(* ===== verification/Annex9.v ===== *)
(** * Annex 9 policies ([policies/annex9_policies.py])

    Background checks, electronic records with their integrity hash, and
    visa-free entry records, and the [Annex9PolicyManager] that keeps them. The
    record objects are shared with the callers; here they live in the manager's
    dictionaries under their identifiers. SHA-256 and the storage service are
    parameters; the clock and the identifiers come from the environment. *)

From S2P Require Import Prelude PyRuntime PyText.
Local Open Scope Z_scope.

(** ** Data *)

Inductive BackgroundCheckStatus := PENDING | IN_PROGRESS | COMPLETED | FAILED | EXPIRED.
Inductive VisaFreeEntryStatus := ELIGIBLE | NOT_ELIGIBLE | SUSPENDED | UNDER_REVIEW.

#[export] Instance BackgroundCheckStatus_eq_dec : EqDecision BackgroundCheckStatus.
Proof. solve_decision. Defined.
#[export] Instance VisaFreeEntryStatus_eq_dec : EqDecision VisaFreeEntryStatus.
Proof. solve_decision. Defined.

Definition visa_status_value (s : VisaFreeEntryStatus) : string :=
  match s with
  | ELIGIBLE => "eligible" | NOT_ELIGIBLE => "not_eligible" | SUSPENDED => "suspended"
  | UNDER_REVIEW => "under_review"
  end.

Record BackgroundCheckRecord := {
  b_record_id : string; b_cmc_id : string; check_authority : string; check_reference : string;
  check_type : string; b_status : BackgroundCheckStatus; requested_at : Z; started_at : option Z;
  completed_at : option Z; expires_at : option Z; check_scope : list string; findings : pydict json;
  verification_code : option string; annex9_compliant : bool; b_retention_period_years : Z }.

Record ElectronicRecord := {
  e_record_id : string; e_cmc_id : string; issuer_authority : string; created_at : Z;
  last_updated : Z; version : Z; record_hash : option string; digital_signature : option string;
  signature_algorithm : string; holder_data : pydict json; background_checks : list string;
  audit_trail : list json; e_retention_period_years : Z; archival_date : option Z;
  compliance_status : pydict bool }.

Record VisaFreeEntryRecord := {
  v_record_id : string; v_cmc_id : string; v_status : VisaFreeEntryStatus;
  granting_authority : string; authorization_reference : string; granted_at : option Z;
  valid_from : option Z; valid_until : option Z; eligible_countries : list string;
  entry_purposes : list string; restrictions : list string; status_history : list json;
  last_verification : option Z; next_review_date : option Z }.

Definition AttributeError := subclass "AttributeError" Exception_.

(** ** Background checks *)

Section background.
Context `{Sha256}.

Definition generate_verification_code (b : BackgroundCheckRecord) : string :=
  str_upper (String.substring 0 16 (sha256_hexdigest
    (b_record_id b +:+ b_cmc_id b +:+ check_authority b +:+ check_reference b))).

Definition required_checks : list string :=
  ["criminal_history"; "employment_history"; "identity_verification"; "security_clearance";
   "aviation_experience"].

(** [findings[check].get("passed", False)], as a truth value. *)
Definition passed (finding : json) : result bool :=
  match finding with
  | JDict d => Ok (json_truthy (default (JBool false) (dget "passed" d)))
  | _ => Raise (raise_ AttributeError "no attribute 'get'")
  end.

Fixpoint assess (checks : list string) (fs : pydict json) : result bool :=
  match checks with
  | [] => Ok true
  | c :: checks =>
      match dget c fs with
      | None => Ok false
      | Some finding => ok ← passed finding; if (ok : bool) then assess checks fs else Ok false
      end
  end.

Definition _assess_annex9_compliance (fs : pydict json) : result bool := assess required_checks fs.

(** [a.update(b)] *)
Definition dict_update {V} (a b : pydict V) : pydict V := foldl (fun d kv => dset (fst kv) (snd kv) d) a b.

Definition with_fields (st : BackgroundCheckStatus) (started completed : option Z) (fs : pydict json)
    (code : option string) (compliant : bool) (b : BackgroundCheckRecord) : BackgroundCheckRecord := {|
  b_record_id := b_record_id b; b_cmc_id := b_cmc_id b; check_authority := check_authority b;
  check_reference := check_reference b; check_type := check_type b; b_status := st;
  requested_at := requested_at b; started_at := started; completed_at := completed;
  expires_at := expires_at b; check_scope := check_scope b; findings := fs;
  verification_code := code; annex9_compliant := compliant;
  b_retention_period_years := b_retention_period_years b |}.

Definition set_outcome (st : BackgroundCheckStatus) (t : Z) (compliant : bool) (b : BackgroundCheckRecord) :=
  with_fields st (started_at b) (Some t) (findings b) (verification_code b) compliant b.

Task description: The records above are to be copied out exactly, line for line.

Answer to this problem:
(* ===== verification/Annex9.v ===== *)
(** * Annex 9 policies ([policies/annex9_policies.py])

    Background checks, electronic records with their integrity hash, and
    visa-free entry records, and the [Annex9PolicyManager] that keeps them. The
    record objects are shared with the callers; here they live in the manager's
    dictionaries under their identifiers. SHA-256 and the storage service are
    parameters; the clock and the identifiers come from the environment. *)

From S2P Require Import Prelude PyRuntime PyText.
Local Open Scope Z_scope.

(** ** Data *)

Inductive BackgroundCheckStatus := PENDING | IN_PROGRESS | COMPLETED | FAILED | EXPIRED.
Inductive VisaFreeEntryStatus := ELIGIBLE | NOT_ELIGIBLE | SUSPENDED | UNDER_REVIEW.

#[export] Instance BackgroundCheckStatus_eq_dec : EqDecision BackgroundCheckStatus.
Proof. solve_decision. Defined.
#[export] Instance VisaFreeEntryStatus_eq_dec : EqDecision VisaFreeEntryStatus.
Proof. solve_decision. Defined.

Definition visa_status_value (s : VisaFreeEntryStatus) : string :=
  match s with
  | ELIGIBLE => "eligible" | NOT_ELIGIBLE => "not_eligible" | SUSPENDED => "suspended"
  | UNDER_REVIEW => "under_review"
  end.

Record BackgroundCheckRecord := {
  b_record_id : string; b_cmc_id : string; check_authority : string; check_reference : string;
  check_type : string; b_status : BackgroundCheckStatus; requested_at : Z; started_at : option Z;
  completed_at : option Z; expires_at : option Z; check_scope : list string; findings : pydict json;
  verification_code : option string; annex9_compliant : bool; b_retention_period_years : Z }.

Record ElectronicRecord := {
  e_record_id : string; e_cmc_id : string; issuer_authority : string; created_at : Z;
  last_updated : Z; version : Z; record_hash : option string; digital_signature : option string;
  signature_algorithm : string; holder_data : pydict json; background_checks : list string;
  audit_trail : list json; e_retention_period_years : Z; archival_date : option Z;
  compliance_status : pydict bool }.

Record VisaFreeEntryRecord := {
  v_record_id : string; v_cmc_id : string; v_status : VisaFreeEntryStatus;
  granting_authority : string; authorization_reference : string; granted_at : option Z;
  valid_from : option Z; valid_until : option Z; eligible_countries : list string;
  entry_purposes : list string; restrictions : list string; status_history : list json;
  last_verification : option Z; next_review_date : option Z }.

Definition AttributeError := subclass "AttributeError" Exception_.

(** ** Background checks *)

Section background.
Context `{Sha256}.

Definition generate_verification_code (b : BackgroundCheckRecord) : string :=
  str_upper (String.substring 0 16 (sha256_hexdigest
    (b_record_id b +:+ b_cmc_id b +:+ check_authority b +:+ check_reference b))).

Definition required_checks : list string :=
  ["criminal_history"; "employment_history"; "identity_verification"; "security_clearance";
   "aviation_experience"].

(** [findings[check].get("passed", False)], as a truth value. *)
Definition passed (finding : json) : result bool :=
  match finding with
  | JDict d => Ok (json_truthy (default (JBool false) (dget "passed" d)))
  | _ => Raise (raise_ AttributeError "no attribute 'get'")
  end.

Fixpoint assess (checks : list string) (fs : pydict json) : result bool :=
  match checks with
  | [] => Ok true
  | c :: checks =>
      match dget c fs with
      | None => Ok false
      | Some finding => ok ← passed finding; if (ok : bool) then assess checks fs else Ok false
      end
  end.

Definition _assess_annex9_compliance (fs : pydict json) : result bool := assess required_checks fs.

(** [a.update(b)] *)
Definition dict_update {V} (a b : pydict V) : pydict V := foldl (fun d kv => dset (fst kv) (snd kv) d) a b.

Definition with_fields (st : BackgroundCheckStatus) (started completed : option Z) (fs : pydict json)
    (code : option string) (compliant : bool) (b : BackgroundCheckRecord) : BackgroundCheckRecord := {|
  b_record_id := b_record_id b; b_cmc_id := b_cmc_id b; check_authority := check_authority b;
  check_reference := check_reference b; check_type := check_type b; b_status := st;
  requested_at := requested_at b; started_at := started; completed_at := completed;
  expires_at := expires_at b; check_scope := check_scope b; findings := fs;
  verification_code := code; annex9_compliant := compliant;
  b_retention_period_years := b_retention_period_years b |}.

Definition set_outcome (st : BackgroundCheckStatus) (t : Z) (compliant : bool) (b : BackgroundCheckRecord) :=
  with_fields st (started_at b) (Some t) (findings b) (verification_code b) compliant b.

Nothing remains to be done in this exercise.